1957’nin ortalarında Batılı güçler Suriye’nin komünistlerin eline geçmesinden endişe etmeye başladılar; ülkede oldukça örgütlü bir Komünist Parti vardı ve yeni atanan Genelkurmay Başkanı Afif el-Bizri bir komünist sempatizanıydı. Bu durum 1957 Suriye Krizi’ne neden oldu ve ardından Suriyeliler Mısır’la birleşme çabalarını yoğunlaştırdı.[4] Nasır, aralarında Devlet Başkanı Şükri el-Kuvvetli ve Başbakan Halid el-Azm’ın da bulunduğu bir Suriye heyetine hükûmetlerini komünistlerden temizlemeleri gerektiğini söyledi, ancak heyet buna karşı çıktı ve Nasır’ı sadece Mısır’la tam bir birliğin “komünist tehdidi” sona erdireceği konusunda uyardı.[4] Abdüllatif Bağdadi’ye göre Nasır başlangıçta Suriye ile tam bir birliğe direnmiş, bunun yerine federal bir birlikten yana olmuştur. Ancak Nasır “Komünistlerin yönetimi ele geçirmesinden daha çok korktu” ve tam bir birleşmeyi kabul etti.[4] Halid Bekdaş liderliğindeki Suriye Komünist Partisinin artan gücü, önde gelen üyelerinin bir çıkış yolu bulmak için endişelendiği bir iç krizden muzdarip olan Suriye Baas Partisini endişelendiriyordu.[4] Suriye, 1954 yılında Edib Çiçekli’nin askeri rejiminin devrilmesinden bu yana demokratik bir hükûmete sahipti ve Arap birliğine yönelik halk baskısı parlamentonun yapısına da yansımıştı.[4]
El-Bizri 11 Ocak 1958’de askeri subaylardan oluşan bir Suriye heyetini Kahire’ye götürüp Suriye-Mısır birliğini bizzat teşvik ettiğinde, Nasır hızlı bir birleşmeyi tercih etti. Bu heyetten sadece Selahaddin el-Bitar ve Ekrem el-Havrani gibi Suriyeli birlik yanlılarının önceden haberi vardı; Kuvvetli ve Azm bir gün sonra haberdar oldular ve bunu bir “askeri darbe” olarak değerlendirdiler.[5][6]

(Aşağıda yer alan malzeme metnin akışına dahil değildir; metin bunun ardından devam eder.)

(** [x] has type [t]. *)
Definition Encode (fuel t : nat) (x : A) (st : Checks) : option (Checks * bytes) :=
  st ← checkType startsUpper types fuel t st; Some (st, gob_encode x).

(** Decodes into a variable of type [t] that holds [into]; the result has the
    warnings printed, and what gob has read. *)
Definition Decode (fuel t : nat) (into : option Value) (b : bytes) (st : Checks)
    : option (Checks * list string * option A) :=
  st ← checkType startsUpper types fuel t st;
  let '(n, printed) := checkDefault heap into (errorCount st, []) in
  Some (mkChecks n (checked st) (complaints st), printed, gob_decode b).

Lemma checkType_enough fuel t st :
  (size types < fuel)%nat →
  ∃ st', checkType startsUpper types fuel t st = Some st' ∧ errorCount st ≤ errorCount st'.
Proof.
  intros Hf. destruct (checkType_total startsUpper types fuel t st (enough_fuel _ _ _ Hf)) as [st' Hst'].
  exists st'. split; [done|]. apply checkType_visited in Hst' as [_ _ _ _ (l & _ & -> & _)]. lia.
Qed.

Nasır’ın birlik için öne sürdüğü son şartlar kesin ve müzakere edilemez nitelikteydi: “birplebisit, partilerin feshedilmesi ve ordunun siyasetten çekilmesi”. Plebisit çoğu Suriyeli elit için makul görünse de son iki şart son derece endişe vericiydi. Bunun Suriye’deki siyasi hayatı yok edeceğine inanıyorlardı.[7] Bu endişelere rağmen Suriyeli yetkililer artık geri dönmek için çok geç olduğunu biliyorlardı. Suriye’deki elit kesim Mısır ile birleşmeyi ehven-i şer olarak görüyordu. Nasır’ın şartlarının adil olmadığına inanıyorlardı ancak hükûmetlerinin maruz kaldığı yoğun baskı göz önüne alındığında başka seçenekleri olmadığına da inanıyorlardı.

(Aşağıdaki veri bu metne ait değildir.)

Lemma stepRead_moves k c w : calls w !! k = Some c → pc c = Received → moves k c w (stepRead k c w).
Proof.
  intros Hc Hpc. unfold stepRead, readEndnameInfo. cbn [i_enabled i_servername i_server i_reliable i_longreordering].
  destruct (isEnabled _ _) eqn:He; [|apply moves_setCall; [done..|]; apply next_lost; auto].
  destruct (connectedTo _ _) as [s|] eqn:Hs.
  2:{ apply moves_setCall; [done..|]. apply next_lost; [done|]. right. unfold readEndnameInfo. by rewrite Hs. }
  destruct (serverOf s (net w)) as [p|] eqn:Hp.
  2:{ apply moves_setCall; [done..|]. apply next_lost; [done|]. right. unfold readEndnameInfo. by rewrite Hs. }
  pose proof (next_route (net w) c (mkRoute s p (reliable (net w)) (longReordering (net w)))
    Hpc He Hs Hp eq_refl eq_refl) as Hn. cbn [r_reliable] in Hn.
  destruct (reliable (net w)); by apply moves_setCall.
Qed.

Lemma stepFinish_moves k c rt got ch w :
  calls w !! k = Some c → pc c = Deciding rt got → moves k c w (stepFinish k c rt got ch w).
Proof.
  intros Hc Hpc. assert (moves k c w w) as Hstay by (exists c; split; [done|constructor]).
  unfold stepFinish. destruct got as [r|]; [|apply moves_setCall; eauto using next].
  destruct (isServerDead _ _ _ _) eqn:Hd; [apply moves_setCall; eauto using next|].
  destruct ch; [destruct (r_reliable rt) eqn:?|destruct (r_longreordering rt) eqn:?|]; try done;
    apply moves_setCall; eauto using next.
Qed.

Lemma stepReturn_moves k c r w w' :
  calls w !! k = Some c → pc c = Replying r → stepReturn k c r w = Ok w' → moves k c w w'.
Proof.
  intros Hc Hpc. unfold stepReturn. destruct (ok r) eqn:Hr; [destruct (gob_decode _) eqn:Hd; [|done]|];
    intros [= <-]; apply moves_setCall; eauto using next.
Qed.

Lemma stepCall_moves l k c w w' : calls w !! k = Some c → stepCall l k c w = Ok w' → moves k c w w'.
Proof.
  intros Hc Hs. assert (moves k c w w) as Hstay by (exists c; split; [done|constructor]).
  assert (∀ t w', calls w' = calls w → moves k c w (become k c t w')) as Hbecome.
  { intros t w1 Hcs. apply moves_setCall; [done..|]. exact (next_stay _ c). }
  destruct l; cbn [stepCall] in Hs; unfold stepDispatch, stepExecute in Hs.
  all: repeat match type of Hs with
    | Ok _ = Ok _ => fail 1
    | Fatal _ = Ok _ => discriminate Hs
    | (_ ≫= _) = Ok _ => let y := fresh in let Hy := fresh in apply bind_Ok in Hs as (y & Hy & Hs)
    | context [match ?x with _ => _ end] => destruct x eqn:?
    end.
  all: try (by eapply stepReturn_moves).
  all: injection Hs as <-; auto using stepRead_moves, stepFinish_moves.
  all: apply moves_setCall; [done..|]; eauto using next.
Qed.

Mısırlıların ve Suriyelilerin birleşme lehinde oy kullandığı iki farklı plebisit 21 Şubat 1958’de Mısır ve Suriye’de yapıldı.[8] Sonuçlar 22 Şubat’ta açıklandı[9] ve Nasır Birleşik Arap Cumhuriyeti’nin yeni cumhurbaşkanı ilan edildi.[1]
Mısırlı ve Suriyeli liderler protokolleri imzaladı, ancak Azm bunu gönülsüzce yaptı.[10] Nasır yeni cumhuriyetin başkanı oldu ve çok geçmeden Suriyeli komünistlere ve birlik karşıtlarına karşı Bizri ve Azm’ın görevlerinden alınmasını da içeren bir baskı uyguladı.[5][11]
Erken tarih
[değiştir | kaynağı değiştir]
Birliğin savunucuları Nasır’ın Suriye’yi yönetmek için Baas Partisini kullanacağına inanıyorlardı. Fakat Nasır’ın niyeti hiçbir zaman iktidarı eşit bir şekilde paylaşmak değildi. Nasır, 400’ü Mısır’dan, 200’ü Suriye’den olmak üzere 600 üyeli bir Ulusal Meclis ilan eden ve Baas dahil tüm siyasi partilerin dağıtılmasını öngören yeni bir geçici anayasa oluşturdu. Nasır her vilayete iki başkan yardımcısı atayarak Mısır’a Bağdadi ve Abdülhakim Amir’i, Suriye’ye ise Sabri el-Aseli ve Baas liderlerinden Ekrem el-Havrani’yi atadı. 1958 yeni geçici anayasası kabul edildi.[12]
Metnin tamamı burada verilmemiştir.